(Stored data)

(** [File::set_len]: truncates, or extends with zeros. *)
Definition set_len (n : Z) (file : bytes) : bytes :=
  take (upto n file) file ++ replicate (Z.to_nat (n - Z.of_nat (length file))) Byte.x00.

(** The loop of [recover_ledger]: each round drops an index record or ends. *)
Fixpoint recover_loop (fuel : nat) (lf : LedgerFiles) : outcome (result unit IoError * LedgerFiles) :=
  match fuel with
  | O => Panic
  | S fuel' =>
      let len := Z.of_nat (length (lf_index lf)) in
      if len <? SIZEOF_U64 then Ret (Err EmptyLedgerIndex, lf)
      else match u64_at (lf_index lf) (len - SIZEOF_U64) with
      | Err e => Ret (Err e, lf)
      | Ok offset =>
          match entry_at (lf_data lf) offset with
          | Ok entry =>
              a ← u64_add offset SIZEOF_U64;
              stop ← u64_add a (serialized_size entry);
              Ret (Ok tt, mk_files (lf_index lf) (set_len stop (lf_data lf)))
          | Err _ => recover_loop fuel' (mk_files (set_len (len - SIZEOF_U64) (lf_index lf)) (lf_data lf))
          end
      end
  end.

Definition recover_ledger (lf : LedgerFiles) : outcome (result unit IoError * LedgerFiles) :=
  let len := Z.of_nat (length (lf_index lf)) in
  let index := if negb (len mod SIZEOF_U64 =? 0) then set_len (len - len mod SIZEOF_U64) (lf_index lf)
               else lf_index lf in
  recover_loop (S (length (lf_index lf))) (mk_files index (lf_data lf)).

(** ** The writer *)

(** [LedgerWriter::write_entry_noflush]. *)
Definition write_entry_noflush (lf : LedgerFiles) (e : Entry) : outcome LedgerFiles :=
  let len := serialized_size e in
  let data := lf_data lf ++ serialize (mk_u64 len) ++ serialize e in
  a ← u64_sub (Z.of_nat (length data)) len;
  offset ← u64_sub a SIZEOF_U64;
  Ret (mk_files (lf_index lf ++ serialize (mk_u64 offset)) data).

(** [LedgerWriter::write_entries]. *)
Definition write_entries (lf : LedgerFiles) (es : list Entry) : outcome LedgerFiles :=
  ofold write_entry_noflush lf es.

(** [LedgerWriter::open(path, true)]. *)
Definition empty_ledger : LedgerFiles := mk_files [] [].

(** ** The readers *)

(** [LedgerReader]: entries until one does not decode; every entry takes at
    least the bytes of its length. *)
Fixpoint read_entries (fuel : nat) (s : bytes) : list Entry :=
  match fuel with
  | O => []
  | S fuel' =>
      match read_entry s with
      | Some (e, s') => e :: read_entries fuel' s'
      | None => []
      end
  end.

Definition read_ledger (lf : LedgerFiles) (recover : bool) : outcome (result (list Entry) IoError) :=
  if recover then
    '(r, lf') ← recover_ledger lf;
    Ret (match r with
         | Ok _ => Ok (read_entries (S (length (lf_data lf'))) (lf_data lf'))
         | Err e => Err e
         end)
  else Ret (Ok (read_entries (S (length (lf_data lf))) (lf_data lf))).
End LedgerOps.

(** ** The files of a list of entries *)

Section Layout.
Context `{Bincode Entry} `{Bincode U64}.

(** A record of the data file: the length of the entry, then the entry. *)
Definition entry_record (e : Entry) : bytes := serialize (mk_u64 (serialized_size e)) ++ serialize e.
Definition data_file (es : list Entry) : bytes := concat (entry_record <$> es).

(** The index file, for entries whose records start at [o]. *)
Fixpoint index_from (o : nat) (es : list Entry) : bytes :=
  match es with
  | [] => []
  | e :: es' => serialize (mk_u64 (Z.of_nat o)) ++ index_from (o + length (entry_record e)) es'
  end.
Definition files_of (es : list Entry) : LedgerFiles := mk_files (index_from 0 es) (data_file es).
(* ===== verification/BlockThread.v ===== *)
(** * The gossip table

    [src/blockthread.rs]: the table of nodes each node keeps and exchanges with
    its peers: versions, update indices, liveness, leader selection, purging,
    votes, and the choice of whom to send to.

    A hash map is a [gmap]; where the source walks one, the order of the walk
    is the order of [map_to_list], and no result below depends on it.  [now] is
    what [timestamp()] returned. *)

From S2P Require Import Prelude.
From S2P Require Import Types.
From S2P Require Import Codec.
From S2P Require Import Packet.

Definition GOSSIP_PURGE_MILLIS : Z := 15000.
Definition MIN_TABLE_SIZE : nat := 2.

Inductive BlockThreadError := NoPeers | NoLeader | BadContactInfo | BadNodeInfo | BadGossipAddress.

Record ContactInfo := mk_contact {
  ci_ncp : SocketAddr;
  ci_tx_signer : SocketAddr;
  ci_rpu : SocketAddr;
  ci_tx_creator : SocketAddr;
  ci_storage_addr : SocketAddr;
  ci_version : Z }.

Record NodeInfo := mk_node {
  ni_id : Pubkey;
  ni_version : Z;
  ni_contact_info : ContactInfo;
  ni_leader_id : Pubkey;
  ni_last_id : Hash   (* ledger_state.last_id *) }.

#[export] Instance ContactInfo_eq_dec : EqDecision ContactInfo.
Proof. solve_decision. Defined.
#[export] Instance NodeInfo_eq_dec : EqDecision NodeInfo.
Proof. solve_decision. Defined.

Definition NodeInfo_new (id : Pubkey) (ncp tx_signer rpu tx_creator storage_addr : SocketAddr) : NodeInfo :=
  mk_node id 0 (mk_contact ncp tx_signer rpu tx_creator storage_addr 0) Pubkey_default Hash_default.

Record BlockThread := mk_bt {
  bt_table : gmap Pubkey NodeInfo;
  bt_local : gmap Pubkey Z;
  bt_remote : gmap Pubkey Z;
  bt_alive : gmap Pubkey Z;
  bt_update_index : Z;
  bt_id : Pubkey;
  bt_external_liveness : gmap Pubkey (gmap Pubkey Z);
  bt_scheduled_leaders : gmap Z Pubkey;
  bt_leader_rotation_interval : Z }.

(** Field assignments. *)
Definition set_alive (m : gmap Pubkey Z) (bt : BlockThread) : BlockThread :=
  mk_bt (bt_table bt) (bt_local bt) (bt_remote bt) m (bt_update_index bt) (bt_id bt)
    (bt_external_liveness bt) (bt_scheduled_leaders bt) (bt_leader_rotation_interval bt).
Definition set_remote (m : gmap Pubkey Z) (ext : gmap Pubkey (gmap Pubkey Z)) (bt : BlockThread) : BlockThread :=
  mk_bt (bt_table bt) (bt_local bt) m (bt_alive bt) (bt_update_index bt) (bt_id bt)
    ext (bt_scheduled_leaders bt) (bt_leader_rotation_interval bt).
Definition set_schedule (m : gmap Z Pubkey) (interval : Z) (bt : BlockThread) : BlockThread :=
  mk_bt (bt_table bt) (bt_local bt) (bt_remote bt) (bt_alive bt) (bt_update_index bt) (bt_id bt)
    (bt_external_liveness bt) m interval.
Definition set_leader_id (k : Pubkey) (n : NodeInfo) : NodeInfo :=
  mk_node (ni_id n) (ni_version n) (ni_contact_info n) k (ni_last_id n).
Definition set_version (v : Z) (n : NodeInfo) : NodeInfo :=
  mk_node (ni_id n) v (ni_contact_info n) (ni_leader_id n) (ni_last_id n).
Definition set_last_id (h : Hash) (n : NodeInfo) : NodeInfo :=
  mk_node (ni_id n) (ni_version n) (ni_contact_info n) (ni_leader_id n) h.
Definition set_ncp (a : SocketAddr) (n : NodeInfo) : NodeInfo :=
  let c := ni_contact_info n in
  mk_node (ni_id n) (ni_version n)
    (mk_contact a (ci_tx_signer c) (ci_rpu c) (ci_tx_creator c) (ci_storage_addr c) (ci_version c))
    (ni_leader_id n) (ni_last_id n).

(** ** Addresses *)

(** [IpAddr::is_unspecified] and [is_multicast]. *)
Definition ip_is_unspecified (a : SocketAddr) : bool :=
  match a with
  | V4 octets _ => forallb (fun o => byte_to_Z o =? 0) octets
  | V6 segments _ => forallb (fun s => s =? 0) segments
  end.
Definition ip_is_multicast (a : SocketAddr) : bool :=
  match a with
  | V4 octets _ => match octets with o :: _ => (224 <=? byte_to_Z o) && (byte_to_Z o <=? 239) | [] => false end
  | V6 segments _ => match segments with s :: _ => Z.land s 65280 =? 65280 | [] => false end
  end.
Definition is_valid_ip (a : SocketAddr) : bool := negb (ip_is_unspecified a || ip_is_multicast a).
Definition is_valid_address (a : SocketAddr) : bool := negb (addr_port a =? 0) && is_valid_ip a.

Section Table.
Context `{Profile}.

(** [BlockThread::new]. *)
Definition bt_new (n : NodeInfo) : result BlockThread BlockThreadError :=
  if negb (ni_version n =? 0) then Err BadNodeInfo
  else Ok (mk_bt {[ ni_id n := n ]} {[ ni_id n := 1 ]} ∅ ∅ 1 (ni_id n) ∅ ∅ 100).

(** [&self.table[&self.id]] panics when the node is not in its own table. *)
Definition my_data (bt : BlockThread) : outcome NodeInfo := unwrap (bt_table bt !! bt_id bt).

Definition leader_data (bt : BlockThread) : outcome (option NodeInfo) :=
  me ← my_data bt;
  if bool_decide (ni_leader_id me = Pubkey_default) then Ret None
  else Ret (bt_table bt !! ni_leader_id me).

(** The liveness table. *)
Definition update_liveness (bt : BlockThread) (id : Pubkey) (now : Z) : BlockThread :=
  set_alive (<[id := now]> (bt_alive bt)) bt.

(** [insert]: the newest version wins; the result is the number of updates. *)
Definition insert (bt : BlockThread) (v : NodeInfo) (now : Z) : outcome (Z * BlockThread) :=
  let newer := match bt_table bt !! ni_id v with
               | None => true
               | Some old => ni_version old <? ni_version v
               end in
  if newer then
    ups ← u64_add (bt_update_index bt) 1;
    Ret (1, update_liveness
              (mk_bt (<[ni_id v := v]> (bt_table bt)) (<[ni_id v := ups]> (bt_local bt)) (bt_remote bt)
                 (bt_alive bt) ups (bt_id bt) (bt_external_liveness bt) (bt_scheduled_leaders bt)
                 (bt_leader_rotation_interval bt))
              (ni_id v) now)
  else Ret (0, bt).

Definition set_leader (bt : BlockThread) (key : Pubkey) (now : Z) : outcome BlockThread :=
  me ← my_data bt;
  v ← u64_add (ni_version me) 1;
  '(_, bt') ← insert bt (set_version v (set_leader_id key me)) now;
  Ret bt'.

(** The schedule of leaders. *)
Definition get_scheduled_leader (bt : BlockThread) (entry_height : Z) : outcome (option Pubkey) :=
  match bt_scheduled_leaders bt !! entry_height with
  | Some x => Ret (Some x)
  | None => me ← my_data bt; Ret (Some (ni_leader_id me))
  end.
Definition set_leader_rotation_interval (bt : BlockThread) (n : Z) : BlockThread :=
  set_schedule (bt_scheduled_leaders bt) n bt.
Definition get_leader_rotation_interval (bt : BlockThread) : Z := bt_leader_rotation_interval bt.
Definition set_scheduled_leader (bt : BlockThread) (entry_height : Z) (k : Pubkey) : BlockThread :=
  set_schedule (<[entry_height := k]> (bt_scheduled_leaders bt)) (bt_leader_rotation_interval bt) bt.

Definition table_values (bt : BlockThread) : list NodeInfo := (map_to_list (bt_table bt)).*2.

Definition get_valid_peers (bt : BlockThread) : outcome (list NodeInfo) :=
  me ← my_data bt;
  Ret (filter (fun x => is_valid_address (ci_rpu (ni_contact_info x)) = true)
         (filter (fun x => ni_id x <> ni_id me) (table_values bt))).

(** ** Votes *)

Definition insert_vote (bt : BlockThread) (k : Pubkey) (v : Vote) (last_id : Hash) (now : Z)
    : outcome BlockThread :=
  match bt_table bt !! k with
  | None => Ret bt
  | Some data =>
      if ci_version (ni_contact_info data) <? vote_contact_info_version v then Ret bt
      else
        _ ← my_data bt;
        if vote_version v <=? ni_version data then Ret (update_liveness bt k now)
        else
          let data' := set_last_id last_id (set_version (vote_version v) data) in
          '(_, bt') ← insert (update_liveness bt (ni_id data') now) data' now;
          Ret bt'
  end.

(** [clock i] is the time at the [i]-th vote. *)
Fixpoint insert_votes (bt : BlockThread) (votes : list (Pubkey * Vote * Hash)) (clock : nat -> Z) (i : nat)
    : outcome BlockThread :=
  match votes with
  | [] => Ret bt
  | (k, v, h) :: rest => bt' ← insert_vote bt k v h (clock i); insert_votes bt' rest clock (S i)
  end.

(** [new_vote]: the vote and where to send it. *)
Definition new_vote (bt : BlockThread) (last_id : Hash) (now : Z)
    : outcome (result (Vote * SocketAddr) BlockThreadError * BlockThread) :=
  me ← my_data bt;
  leader ← leader_data bt;
  match leader with
  | None => Ret (Err NoLeader, bt)
  | Some leader =>
      ver ← u64_add (ni_version me) 1;
      let me' := set_last_id last_id (set_version ver me) in
      let vote := mk_vote (ni_version me') (ci_version (ni_contact_info me')) in
      '(_, bt') ← insert bt me' now;
      Ret (Ok (vote, ci_tx_creator (ni_contact_info leader)), bt')
  end.

(** ** Purging *)

(** The ids not heard from for [GOSSIP_PURGE_MILLIS]; [now - v] is a [u64]. *)
Fixpoint dead_among (self : Pubkey) (now : Z) (alive : list (Pubkey * Z)) : outcome (list Pubkey) :=
  match alive with
  | [] => Ret []
  | (k, v) :: rest =>
      dead ← (if bool_decide (k = self) then Ret false
              else d ← u64_sub now v; Ret (GOSSIP_PURGE_MILLIS <? d));
      ids ← dead_among self now rest;
      Ret (if (dead : bool) then k :: ids else ids)
  end.

Definition forget (bt : BlockThread) (id : Pubkey) : BlockThread :=
  mk_bt (delete id (bt_table bt)) (delete id (bt_local bt)) (delete id (bt_remote bt))
    (delete id (bt_alive bt)) (bt_update_index bt) (bt_id bt)
    (delete id <$> delete id (bt_external_liveness bt))
    (bt_scheduled_leaders bt) (bt_leader_rotation_interval bt).

Fixpoint purge_ids (bt : BlockThread) (leader_id : Pubkey) (ids : list Pubkey) (now : Z) : outcome BlockThread :=
  match ids with
  | [] => Ret bt
  | id :: rest =>
      bt' ← (if bool_decide (id = leader_id) then set_leader (forget bt id) Pubkey_default now
             else Ret (forget bt id));
      purge_ids bt' leader_id rest now
  end.
(** Taking a blob that lies in the window ends, whatever blobs are in it,
    within the fuel, and delivers exactly the entries of the contiguous blobs
    [consumed], [consumed + 1], ... in order: a duplicate delivers nothing and
    keeps the state, and any other blob delivers until this node's turn to
    lead, a missing blob or one that does not decode.  [consumed] moves by the
    number of blobs delivered, at most a window; the window stays well formed
    and keeps its blobs, but for one that did not decode. *)
Theorem process_blob_delivers : forall w bt blob pix queue consumed unknown pending interval coding,
  bt_ok bt -> interval <> 0 -> win_ok w consumed ->
  is_coding blob = Ret coding -> get_index blob = Ret pix -> returns (reconstruct_entries_from_blobs [blob]) ->
  0 <= consumed <= pix -> pix < consumed + Z.of_nat WINDOW_SIZE <= u64_max ->
  exists w' es consumed' pending',
    process_blob w bt blob pix queue consumed unknown pending interval =
      Some (Ret (w', queue ++ es, consumed', pending')) /\
    win_ok w' consumed' /\ consumed <= consumed' <= consumed + Z.of_nat WINDOW_SIZE /\
    run_of (with_blob w blob pix coding) consumed consumed' es /\
    (duplicate w pix coding -> consumed' = consumed /\ pending' = pending) /\
    (~ duplicate w pix coding -> pending' = true /\
       stops_at bt (with_blob w blob pix coding) interval consumed') /\
    (same_data w' (with_blob w blob pix coding) \/ undecodable_at (with_blob w blob pix coding) consumed').
Proof. intros. by apply process_blob_spec. Qed.
End Delivery.
(** [retransmit_all_leader_blocks]: the window, [pending_retransmits] and the
    blobs queued. *)
Definition queue_retransmits (w : Window) (maybe_leader : option NodeInfo) (dq : list Blob) (pending : bool)
    : outcome (Window * bool * list Blob) :=
  match maybe_leader with
  | None => Ret (w, pending, [])
  | Some leader =>
      q ← ofold (fun q b => add_block_to_retransmit_queue b (ni_id leader) q) [] dq;
      if (pending : bool) then
        '(w', q') ← queue_unknown w (ni_id leader) q;
        Ret (w', if bool_decide (w = []) then pending else false, q')
      else Ret (w, pending, q)
  end.
Definition retransmit_all_leader_blocks (w : Window) (maybe_leader : option NodeInfo) (dq : list Blob)
    (pending open : bool) : outcome (Window * bool * result (list Blob) ServiceError) :=
  '(w', pending', q) ← queue_retransmits w maybe_leader dq pending;
  Ret (w', pending', if bool_decide (q = []) || open then Ok q else Err SendError).

(** [recv_window]'s loop over the blobs received: the window and the queue of
    entries, or [None] when [process_blob] has not ended within its fuel. *)
Definition sv_take (s : service) (w : Window) (consumed received : Z) (pending : bool) (max_ix : Z)
    : outcome service :=
  done ← (if max_ix =? 0 then Ret (sv_done s)
          else m ← u64_add max_ix 1; Ret (if consumed =? m then true else sv_done s));
  Ret (mk_service w consumed received pending done (sv_last s) (sv_times s)).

■ YOUR ASSIGNMENT
Whenever the string "true" occurs in a line of the entries above, copy that line.

■ RESULT OF THIS EXERCISE
(** [LedgerWriter::open(path, true)]. *)
               | None => true
  Ret (filter (fun x => is_valid_address (ci_rpu (ni_contact_info x)) = true)
    (~ duplicate w pix coding -> pending' = true /\
          else m ← u64_add max_ix 1; Ret (if consumed =? m then true else sv_done s));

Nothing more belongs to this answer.